# [ABOUT THIS TASK]
Copy each line in the data that includes the word "else".

RECORDS SUPPLIED START

(* ===== verification/Net.v ===== *)
(** * Addresses and numbers as text

    How the Rust standard library displays IP and socket addresses ([Display] of
    [Ipv4Addr], [Ipv6Addr] and [SocketAddr]) and parses IP addresses and unsigned
    integers ([FromStr]), for the components that put them in strings.  Text is its
    UTF-8 bytes.  A parser returns its value and the text left, or [None] with the
    text untouched.  Socket addresses carry no IPv6 scope. *)

From S2P Require Import Prelude Bencode Stun.
From stdpp Require Import base list numbers option.
From Stdlib Require Import Lia ZArith.

Open Scope Z_scope.

Definition ipv4_octets (ip : Z) : bytes := be_enc 4 ip.

(** [a.b.c.d] *)
Definition ipv4_to_string (ip : Z) : bytes :=
  match ipv4_octets ip with
  | [a; b; c; d] => digits a ++ [46] ++ digits b ++ [46] ++ digits c ++ [46] ++ digits d
  | _ => []
  end.

Definition hex_digit (n : Z) : Z := if n <? 10 then 48 + n else 87 + n.

(** [{:x}] of a 16-bit segment: no leading zeros. *)
Definition hex16 (n : Z) : bytes :=
  if n <? 16 then [hex_digit n]
  else if n <? 256 then [hex_digit (n / 16); hex_digit (n mod 16)]
  else if n <? 4096 then [hex_digit (n / 256); hex_digit (n / 16 mod 16); hex_digit (n mod 16)]
  else [hex_digit (n / 4096); hex_digit (n / 256 mod 16); hex_digit (n / 16 mod 16); hex_digit (n mod 16)].

Fixpoint segments (octets : bytes) : list Z :=
  match octets with high :: low :: rest => be_dec [high; low] :: segments rest | _ => [] end.

(** The longest run of zero segments, the first among equals: (start, length). *)
Fixpoint zero_span (i : Z) (segs : list Z) (current longest : Z * Z) : Z * Z :=
  match segs with
  | [] => longest
  | segment :: segs =>
      if segment =? 0 then
        let current := (if snd current =? 0 then i else fst current, snd current + 1) in
        zero_span (i + 1) segs current (if snd longest <? snd current then current else longest)
      else zero_span (i + 1) segs (0, 0) longest
  end.

Fixpoint fmt_subslice (chunk : list Z) : bytes :=
  match chunk with
  | [] => []
  | [segment] => hex16 segment
  | segment :: chunk => hex16 segment ++ [58] ++ fmt_subslice chunk
  end.

Definition to_ipv4_mapped (octets : bytes) : option Z :=
  if bool_decide (take 12 octets = replicate 10 0 ++ [0xFF; 0xFF]) then Some (be_dec (drop 12 octets)) else None.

RECORDS SUPPLIED END

# [FINAL ANSWER]
Definition hex_digit (n : Z) : Z := if n <? 10 then 48 + n else 87 + n.
  else if n <? 256 then [hex_digit (n / 16); hex_digit (n mod 16)]
  else if n <? 4096 then [hex_digit (n / 256); hex_digit (n / 16 mod 16); hex_digit (n mod 16)]
  else [hex_digit (n / 4096); hex_digit (n / 256 mod 16); hex_digit (n / 16 mod 16); hex_digit (n mod 16)].
        let current := (if snd current =? 0 then i else fst current, snd current + 1) in
        zero_span (i + 1) segs current (if snd longest <? snd current then current else longest)
      else zero_span (i + 1) segs (0, 0) longest
  if bool_decide (take 12 octets = replicate 10 0 ++ [0xFF; 0xFF]) then Some (be_dec (drop 12 octets)) else None.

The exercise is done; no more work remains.